Die Unwissenheit und der Aberglaube, in die auch in Frankreich die große Masse des Volkes noch viel allgemeiner versunken ist, als man gewöhnlich voraussetzt, werden nicht selten Veranlassungen von Verbrechen, die zu charakteristisch für den Culturzustand der ganzen Klasse sind, der die straffälligen Individuen angehören, als daß wir denselben nicht in diesen Blättern eine Stelle einräumen sollten.

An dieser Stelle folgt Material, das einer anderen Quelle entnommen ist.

(* ===== verification/Ieee80211.v ===== *)
(** * Constants and predicates of the kernel's 802.11 headers

    The driver includes linux/ieee80211.h, net/mac80211.h and
    uapi/linux/nl80211.h; their constants and inline predicates are parameters
    (class [Ieee80211]), what the driver relies on about them is
    [Ieee80211Ok], and [linux_ieee80211] is an instance. *)

From S2P Require Import Prelude.

Class Ieee80211 := {
  (* cipher suite selectors *)
  WLAN_CIPHER_SUITE_WEP40 : Z;
  WLAN_CIPHER_SUITE_WEP104 : Z;
  WLAN_CIPHER_SUITE_TKIP : Z;
  WLAN_CIPHER_SUITE_CCMP : Z;
  WLAN_CIPHER_SUITE_CCMP_256 : Z;
  WLAN_CIPHER_SUITE_GCMP : Z;
  WLAN_CIPHER_SUITE_GCMP_256 : Z;
  (* lengths of the integrity code *)
  IEEE80211_CCMP_MIC_LEN : Z;
  IEEE80211_CCMP_256_MIC_LEN : Z;
  IEEE80211_GCMP_MIC_LEN : Z;
  (* predicates on the frame control field *)
  ieee80211_has_protected : Z → bool;
  ieee80211_is_mgmt : Z → bool;
  ieee80211_is_action : Z → bool;
  ieee80211_is_deauth : Z → bool;
  ieee80211_is_disassoc : Z → bool;
  ieee80211_is_probe_resp : Z → bool;
  (* flag of ieee80211_tx_info *)
  IEEE80211_TX_CTL_HW_80211_ENCAP : Z;
  (* receive filters *)
  FIF_ALLMULTI : Z;
  FIF_FCSFAIL : Z;
  FIF_PLCPFAIL : Z;
  FIF_BCN_PRBRESP_PROMISC : Z;
  FIF_CONTROL : Z;
  FIF_OTHER_BSS : Z;
  FIF_PSPOLL : Z;
  FIF_PROBE_REQ : Z;
  FIF_MCAST_ACTION : Z;
  (* access categories *)
  IEEE80211_AC_VO : Z;
  IEEE80211_AC_VI : Z;
  IEEE80211_AC_BE : Z;
  IEEE80211_AC_BK : Z;
  (* interface types *)
  NL80211_IFTYPE_STATION : Z;
  NL80211_IFTYPE_AP : Z;
  NL80211_IFTYPE_MONITOR : Z;
  IEEE80211_INVAL_HW_QUEUE : Z;
  sizeof_ieee80211_channel : Z;
}.

Class Ieee80211Ok `{I : Ieee80211} : Prop := {
  suites_distinct : NoDup [WLAN_CIPHER_SUITE_WEP40; WLAN_CIPHER_SUITE_WEP104;
    WLAN_CIPHER_SUITE_TKIP; WLAN_CIPHER_SUITE_CCMP; WLAN_CIPHER_SUITE_CCMP_256;
    WLAN_CIPHER_SUITE_GCMP; WLAN_CIPHER_SUITE_GCMP_256];
  mic_lens : IEEE80211_CCMP_MIC_LEN = 8 ∧ IEEE80211_CCMP_256_MIC_LEN = 16 ∧
    IEEE80211_GCMP_MIC_LEN = 16;
  acs_distinct : NoDup [IEEE80211_AC_VO; IEEE80211_AC_VI; IEEE80211_AC_BE; IEEE80211_AC_BK];
  iftypes_distinct : NoDup [NL80211_IFTYPE_STATION; NL80211_IFTYPE_AP; NL80211_IFTYPE_MONITOR];
  action_is_mgmt fc : ieee80211_is_action fc = true ∨ ieee80211_is_deauth fc = true ∨
    ieee80211_is_disassoc fc = true ∨ ieee80211_is_probe_resp fc = true →
    ieee80211_is_mgmt fc = true;
}.

(** The headers' values: a type/subtype test masks the frame control field. *)
#[local] Instance linux_ieee80211 : Ieee80211 := {
  WLAN_CIPHER_SUITE_WEP40 := 0x000FAC01;
  WLAN_CIPHER_SUITE_WEP104 := 0x000FAC05;
  WLAN_CIPHER_SUITE_TKIP := 0x000FAC02;
  WLAN_CIPHER_SUITE_CCMP := 0x000FAC04;
  WLAN_CIPHER_SUITE_CCMP_256 := 0x000FAC0A;
  WLAN_CIPHER_SUITE_GCMP := 0x000FAC08;
  WLAN_CIPHER_SUITE_GCMP_256 := 0x000FAC09;
  IEEE80211_CCMP_MIC_LEN := 8;
  IEEE80211_CCMP_256_MIC_LEN := 16;
  IEEE80211_GCMP_MIC_LEN := 16;
  ieee80211_has_protected fc := negb (Z.land fc 0x4000 =? 0);
  ieee80211_is_mgmt fc := Z.land fc 0x000c =? 0;
  ieee80211_is_action fc := Z.land fc 0x00fc =? 0x00d0;
  ieee80211_is_deauth fc := Z.land fc 0x00fc =? 0x00c0;
  ieee80211_is_disassoc fc := Z.land fc 0x00fc =? 0x00a0;
  ieee80211_is_probe_resp fc := Z.land fc 0x00fc =? 0x0050;
  IEEE80211_TX_CTL_HW_80211_ENCAP := 0x4000;
  FIF_ALLMULTI := 2;
  FIF_FCSFAIL := 4;
  FIF_PLCPFAIL := 8;
  FIF_BCN_PRBRESP_PROMISC := 16;
  FIF_CONTROL := 32;
  FIF_OTHER_BSS := 64;
  FIF_PSPOLL := 128;
  FIF_PROBE_REQ := 256;
  FIF_MCAST_ACTION := 512;
  IEEE80211_AC_VO := 0;
  IEEE80211_AC_VI := 1;
  IEEE80211_AC_BE := 2;
  IEEE80211_AC_BK := 3;
  NL80211_IFTYPE_STATION := 2;
  NL80211_IFTYPE_AP := 3;
  NL80211_IFTYPE_MONITOR := 6;
  IEEE80211_INVAL_HW_QUEUE := 255;
  sizeof_ieee80211_channel := 64;
}.

Lemma land_fc_mgmt fc k : Z.land k 0x000c = 0 → Z.land fc 0x00fc = k → Z.land fc 0x000c = 0.
Proof.
  intros Hk <-. rewrite <-Z.land_assoc in Hk. exact Hk.
Qed.

#[local] Instance linux_ieee80211_ok : Ieee80211Ok.
Proof.
  split; cbn.
  - apply (bool_decide_unpack _). by vm_compute.
  - done.
  - apply (bool_decide_unpack _). by vm_compute.
  - apply (bool_decide_unpack _). by vm_compute.
  - intros fc H. apply Z.eqb_eq.
    destruct H as [H|[H|[H|H]]]; apply Z.eqb_eq in H; by eapply land_fc_mgmt; [|exact H].
Qed.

So erschien kürzlich ein junger Bauer aus der Gegend von Rheims, Namens Marc, vor Gericht, den sein Wunsch, bei der Conscription ein günstiges Loos zu ziehen, zu einem eben so albernen als strafwürdigen Vergehen verleitet hatte. Ein Schäfer den er um Rath gefragt hatte, gab ihm ein Buch, welches den Titel führt: „Der rothe Drache (Le Dragon rouge), oder die Kunst, über die Geister im Himmel, in der Luft, auf der Erde und in der Hölle zu herrschen, sammt dem wahren Geheimniß, die Todten zu beschwören, jedesmal in der Lotterie zu gewinnen, u. s. w.“ Zugleich belehrte er den einfältigen Tropf, daß er nur dann Nutzen von dem Buche haben könnte, wenn er es von einem Priester weihen und consecriren lasse. Marc gewann durch Bestechung einen Chorknaben, das Buch unter das Altartuch an die Stelle zu legen, wohin bei der Messe der Kelch gesetzt wird, um es so an der Consecration – wie er meinte – mit Theil nehmen zu lassen. Unglücklicher Weise fiel es aber dem Pfarrer ein, den Altar vor der Messe selbst in Ordnung zu bringen und so fand er zu seinem Erstaunen unter der Decke das Zauberbuch. Marc, der seinen Schatz nicht verlieren wollte, schrieb ihm darauf einen Brief, worin er ihm den Tod drohte, wenn er das Buch nicht in aller Form weihen und ihm zurückgeben wollte. Der Pfarrer schickte Buch und Brief an die Gerichte nach Rheims, welche den Angeklagten mit einem ernsten Verweis entließen.

(Courrier des Tribunaux.)

  1. In Kernock war eiserne Münze gewöhnlich; am Senegal bedient man sich der Eisen-Barren als einer eingebildeten Münze, wornach man den Werth einer Sache bestimmt.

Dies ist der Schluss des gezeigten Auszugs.